According to the PayProp Rental index, the average rental in the Southern Suburbs is around R7 500 per month, which means that properties valued at about R1.5m will most likely offer the best return in rental value in most suburbs.

Maritz adds: “In the long term, while a property in a good area that is priced correctly will almost certainly offer a good return on investment, over-capitalising is a pitfall that can impact both immediate and future returns so it’s always advisable to thoroughly research sale and rental prices in your chosen suburb before investing.”

Lorraine Dellbridge, Rentals Manager for Lew Geffen Sotheby’s International Realty in Southern Suburbs, False Bay and Noordhoek, says that if the purchase is specifically for investment then properties that require the least maintenance are a better option.

“The upkeep required on older properties and homes on large grounds can easily eat through returns, so unless you are able to create a sizeable maintenance fund from your rental income, low maintenance options like lock-up-and-go properties are better.”

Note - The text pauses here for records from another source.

(** * platipy.imaging.registration.registration: a shallow embedding

    The module orchestrates calls into the SimpleITK image library.  The
    embedding keeps what the Python code itself decides (argument dispatch,
    grid arithmetic, the order of library calls, the errors it raises) and
    records every library call that does image work in an event log.

    Conventions.
    - A Python [int] is a [Z].  A Python or numpy [float] is given by its
      exact value, a rational [Q].  Where the code only passes numbers on or
      orders its library calls, its arithmetic is done on these values
      without rounding; the module [Binary64] does the arithmetic of grid
      sizes, spacings and control points in IEEE binary64, as the
      interpreter and numpy do, and is the one to read for the numbers the
      code computes.
    - A library object (image, transform) is a term that records how it was
      obtained; voxel values are not computed.
    - A function that can raise returns in the monad [M], which threads the
      event log and stops at the first exception. *)

From Stdlib Require Import ZArith QArith Qround Qabs Qpower List String Ascii Bool.
From Stdlib Require Import Lia Lqa.
Import ListNotations.

Local Open Scope Z_scope.

(** ** Python and numpy arithmetic *)

Module Py.

(** Exceptions the module raises or lets through. *)
Inductive exn : Type :=
| ValueError (msg : string)
| ZeroDivisionError
| IndexError
| AttributeError
| RuntimeError (msg : string)
| OverflowError (msg : string).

Says Maritz: “The advantage of purchasing a sectional title home for an investment property is that there will be a body corporate with trustees who are responsible for the maintenance of the common property and the upkeep of the complex, which significantly reduces the owner’s involvement in maintaining the exterior of the property.”

However, Maritz cautions that the levies in many complexes can be significant, reducing the monthly income derived from rental.

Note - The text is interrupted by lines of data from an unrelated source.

(** * goat: the storage layer of the tracker

    A shallow embedding of the storage code of goat (package [goat]):
    the sharded map store ([mapDb.go]), the request router [DbManager],
    and the record types with their SQL-backed operations.

    Go values are modelled as follows.
    - [int], [int64], [uint16] and bytes are [Z]; narrowing conversions
      are written out with [Z.land] and [Z.shiftr], and the wrap-around
      of [int] arithmetic with [int_wrap] where a value can reach the
      ends of the range.
    - [string] is [string]; [[]byte] is [list Z].
    - A Go map is a reference: maps live in a heap of objects and are
      named by their location, so that two holders of the same map see
      each other's updates.  A nil map is [None].
    - A goroutine started by [go f(x)] is an entry in a pool; a
      schedule decides which one runs next.  The goroutines of the map
      store are modelled twice: with calls that run to their end once
      they start ([run]), and statement by statement ([steps]).
    - A send on [Static.LogChan], [Static.ShutdownChan] or
      [dbDoneChan] is recorded in the order of the sends; their
      receivers are outside the code at hand.  The two backend channels
      of [DbManager] have no receiver at all: a send on them completes
      only while their buffer has room.
    - A panic is an explicit outcome. *)

From Stdlib Require Import ZArith Lia List Ascii String.
From stdpp Require Import gmap strings list fin_maps.

Local Open Scope string_scope.
Local Open Scope list_scope.
Local Open Scope Z_scope.

(** * The code

    ** Library functions used by the map store

    [strconv], [encoding/hex], [net], [encoding/binary],
    [database/sql] and sqlx are libraries of the Go side; what the code
    calls of them is written out here after their documented
    behaviour. *)

Module strconv.

(** [strconv.Itoa]: the decimal rendering of an [int].  Twenty digits
    are enough for any 64-bit value. *)
Definition digit (d : Z) : ascii := ascii_of_nat (48 + Z.to_nat d).

Fixpoint utoa (fuel : nat) (n : Z) (acc : string) : string :=
  match fuel with
  | O => acc
  | S fuel' =>
      let acc' := String (digit (n mod 10)) acc in
      if n / 10 =? 0 then acc' else utoa fuel' (n / 10) acc'
  end.

Definition Itoa (i : Z) : string :=
  if i <? 0 then String "-" (utoa 20 (- i) "") else utoa 20 i "".

End strconv.

Module hex.

Definition hextable : string := "0123456789abcdef".

Definition hexchar (n : Z) : ascii :=
  match String.get (Z.to_nat n) hextable with
  | Some c => c
  | None => "0"%char
  end.

(** [hex.EncodeToString]: two lower-case hexadecimal characters per
    byte of the input. *)
Fixpoint EncodeToString (src : list Z) : string :=
  match src with
  | [] => ""
  | v :: rest =>
      String (hexchar (Z.shiftr v 4))
        (String (hexchar (Z.land v 15)) (EncodeToString rest))
  end.

End hex.

(** [[]byte(s)]: the bytes of a string. *)
Definition bytes_of_string (s : string) : list Z :=
  map (fun c => Z.of_nat (nat_of_ascii c)) (list_ascii_of_string s).

(** ** Record types *)

Record AnnounceLog := mkAnnounceLog {
  al_Id : Z;
  al_InfoHash : string;
  al_PeerId : string;
  al_Ip : string;
  al_Port : Z;
  al_Uploaded : Z;
  al_Downloaded : Z;
  al_Left : Z;
  al_Event : string;
  al_Time : Z
}.

Record FileRecord := mkFileRecord {
  fr_Id : Z;
  fr_InfoHash : string;
  fr_Verified : bool;
  fr_Completed : Z;
  fr_CreateTime : Z;
  fr_UpdateTime : Z
}.

Record FileUserRecord := mkFileUserRecord {
  fu_FileId : Z;
  fu_UserId : Z;
  fu_Active : bool;
  fu_Completed : bool;
  fu_Announced : Z;
  fu_Uploaded : Z;
  fu_Downloaded : Z;
  fu_Left : Z;
  fu_Time : Z
}.

Record UserRecord := mkUserRecord {
  ur_Id : Z;
  ur_Username : string;
  ur_Passkey : string;
  ur_TorrentLimit : Z
}.

(** ** Dynamic values and the heap of maps *)

Definition loc := nat.

(** A value of type [interface{}]: nil, a reference to a
    [map[string]interface{}], or one of the record types. *)
Inductive iface :=
| Nil
| MapRef (l : loc)
| VAnnounceLog (a : AnnounceLog)
| VFileRecord (f : FileRecord)
| VFileUserRecord (f : FileUserRecord)
| VUserRecord (u : UserRecord).

(** Heap objects: a [map[string]interface{}] (a trie container), a
    [map[string]*interface{}] (the flat lookup index), or the target of
    an [*interface{}]. *)
Inductive object :=
| MapObj (m : gmap string iface)
| IndexObj (m : gmap string loc)
| Cell (v : iface).

Record Heap := mkHeap {
  objs : gmap loc object;
  brk : loc
}.

Definition empty_heap : Heap := mkHeap ∅ 0%nat.

(** [make(map[string]interface{})] *)
Definition make_map (h : Heap) : loc * Heap :=
  (brk h, mkHeap (<[brk h := MapObj ∅]> (objs h)) (S (brk h))).

(** [make(map[string]*interface{})] *)
Definition make_index (h : Heap) : loc * Heap :=
  (brk h, mkHeap (<[brk h := IndexObj ∅]> (objs h)) (S (brk h))).

(** [m[c] = v]; writing through a reference that is not a map panics. *)
Definition map_store (m : loc) (c : string) (v : iface) (h : Heap) : option Heap :=
  match objs h !! m with
  | Some (MapObj mm) => Some (mkHeap (<[m := MapObj (<[c := v]> mm)]> (objs h)) (brk h))
  | _ => None
  end.

(** [m[c]]; a missing key reads as nil. *)
Definition map_load (m : loc) (c : string) (h : Heap) : option iface :=
  match objs h !! m with
  | Some (MapObj mm) => Some (default Nil (mm !! c))
  | _ => None
  end.

(** [v.(map[string]interface{})]: the type assertion panics on anything
    but a map. *)
Definition assert_map (v : iface) : option loc :=
  match v with
  | MapRef l => Some l
  | _ => None
  end.

(** The number of trie containers on the heap. *)
Definition is_map (o : object) : bool :=
  match o with MapObj _ => true | _ => false end.

Definition containers (h : Heap) : nat :=
  size (filter (fun p : loc * object => is_map p.2 = true) (objs h)).

(** ** The sharded map store ([mapDb.go]) *)

(** [MapDb]: the two maps are references, nil until [init] makes them. *)
Record MapDb := mkMapDb {
  Id : string;
  Busy : bool;
  MapStor : option loc;
  MapLookup : option loc
}.

(** [new(MapDb)] points to the zero value. *)
Definition zero_MapDb : MapDb := mkMapDb "" false None None.

(** [Static.Config] *)
Record Config := mkConfig {
  Map : bool;
  Sql : bool;
  Size : Z
}.

(** The part of the process state the map store touches: the heap, the
    goroutines started by [go addMap(m, size)] that have not run yet,
    and what has been sent on [Static.LogChan]. *)
Record World := mkWorld {
  heap : Heap;
  pool : list (loc * Z);
  LogChan : list string
}.

Definition empty_world : World := mkWorld empty_heap [] [].

(** Go's [int] is 64 bits wide on the platforms the tracker is built
    for (amd64); its arithmetic wraps around. *)
Definition min_int : Z := - 2 ^ 63.

Definition int_wrap (z : Z) : Z := (z + 2 ^ 63) mod 2 ^ 64 - 2 ^ 63.

(** The key of the [i]-th child:
    [hex.EncodeToString([]byte(strconv.Itoa(i)))]. *)
Definition child_key (i : Z) : string :=
  hex.EncodeToString (bytes_of_string (strconv.Itoa i)).

(** [addMap], from iteration [i] with [n] iterations to go, as it runs
    when no other goroutine runs in between.  Each iteration makes a
    container, stores it under the child key, reads it back and starts
    a goroutine on it with [size - 1], which wraps around at the
    smallest [int].  The goroutines started are left pending. *)
Fixpoint addMap_from (n : nat) (i : Z) (m : loc) (size : Z) (w : World) : option World :=
  match n with
  | O => Some w
  | S n' =>
      let c := child_key i in
      let '(l, h1) := make_map (heap w) in
      h2 ← map_store m c (MapRef l) h1;
      v ← map_load m c h2;
      child ← assert_map v;
      addMap_from n' (i + 1) m size
        (mkWorld h2 (pool w ++ [(child, int_wrap (size - 1))]) (LogChan w))
  end.

Definition addMap (m : loc) (size : Z) (w : World) : option World :=
  addMap_from 16 0 m size w.

(** The depth [D = ceil(log16(capacity))].  The source computes it in
    float64, as [int(math.Ceil(math.Log(float64(Size)) / math.Log(16)))].
    - For [Size = 0] the logarithm is [-Inf], for a negative [Size] it
      is [NaN], and so are the quotient and its ceiling; the conversion
      of either to [int] yields the smallest [int] on amd64.
    - For [Size >= 1] the model takes the value of the formula over the
      reals.  The float64 computation agrees with it on the powers of
      16 and on every size below [2 ^ 52]; from there on a size just
      above a power of 16 is no longer told from the power itself, and
      such sizes are outside the model.
    [addMap] hands the depth down and never tests it. *)
Definition ceil_log16 (C : Z) : Z :=
  if C <=? 0 then min_int else (Z.log2_up C + 3) / 4.

(** [MapDb.init].  The receiver is a value: the body works on its own
    copy [db] of the struct.  The result is that copy as it stands when
    the body ends, and the world. *)
Definition init (cfg : Config) (db : MapDb) (w : World) : option (MapDb * World) :=
  '(db1, w1) ←
    match MapStor db with
    | None =>
        let size := ceil_log16 (Size cfg) in
        let '(l, h1) := make_map (heap w) in
        let db' := mkMapDb (Id db) (Busy db) (Some l) (MapLookup db) in
        w' ← addMap l size (mkWorld h1 (pool w) (LogChan w));
        Some (db', w')
    | Some _ => Some (db, w)
    end;
  match MapLookup db1 with
  | None =>
      let '(l, h1) := make_index (heap w1) in
      Some (mkMapDb (Id db1) (Busy db1) (MapStor db1) (Some l),
            mkWorld h1 (pool w1) (LogChan w1))
  | Some _ => Some (db1, w1)
  end.

(** A call [d.init()] as the caller sees it: the callee's copy is
    dropped on return, the caller's [d] is what it was. *)
Definition call_init (cfg : Config) (d : MapDb) (w : World) : option (MapDb * World) :=
  r ← init cfg d w; Some (d, r.2).

(** *** Goroutines *)

Inductive outcome :=
| Running (w : World)
| Idle (w : World)
| Panic.

(** One scheduling step of the schedules in which a call, once it
    runs, is not interrupted: the pending call chosen by [k] runs
    [addMap] to its end before any other goroutine makes a step.  With
    nothing pending the construction is over.  [init] above is of the
    same kind: it runs the loop of [addMap] on the root to its end and
    leaves the sixteen goroutines it started pending.  The schedules
    that interleave the statements of the goroutines are those of
    [steps] below. *)
Definition run_goroutine (k : nat) (w : World) : outcome :=
  let j := (k mod List.length (pool w))%nat in
  match pool w !! j with
  | None => Idle w
  | Some (m, size) =>
      match addMap m size (mkWorld (heap w) (delete j (pool w)) (LogChan w)) with
      | Some w' => Running w'
      | None => Panic
      end
  end.

Fixpoint run (ks : list nat) (w : World) : outcome :=
  match ks with
  | [] => Running w
  | k :: ks' =>
      match run_goroutine k w with
      | Running w' => run ks' w'
      | o => o
      end
  end.

(** The children of a container, as a finite map. *)
Definition children (m : loc) (h : Heap) : gmap string iface :=
  match objs h !! m with
  | Some (MapObj mm) => mm
  | _ => ∅
  end.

Dellbridge says it’s also essential that investors research the general demographic of the area and decide which segment of market they will be servicing.

“In the student market, the buyer should choose a suburb close to the relevant campus, and preferably buy a property with easy access to public or student transport routes, while families will need to be in close proximity to good schools, sports amenities and shopping hubs.”

“Corporate or diplomatic tenants will favour an upmarket suburb which has quick access to freeways leading to the airport and typically close to business hubs, while the main criteria for the leisure market is to invest where all the action is.”

Dellbridge adds that investors seeking short-let tenants should look at properties on the Atlantic Seaboard, in False Bay and also in the CBD for the best return on investment.

So what are the investment advantages, short term and long term?

According to Maritz, they are manifold, with one of the almost exclusive advantages being that the buyer can make use of gearing by obtaining assistance with financing the purchase. The investment will then yield the short term benefit of a monthly income, typically linked to inflation, and will also increase in capital value over the long term.

“Not many assets can offer the above advantages, and the return on the investment made by the buyer over a five to ten year period can be significant,” says Maritz.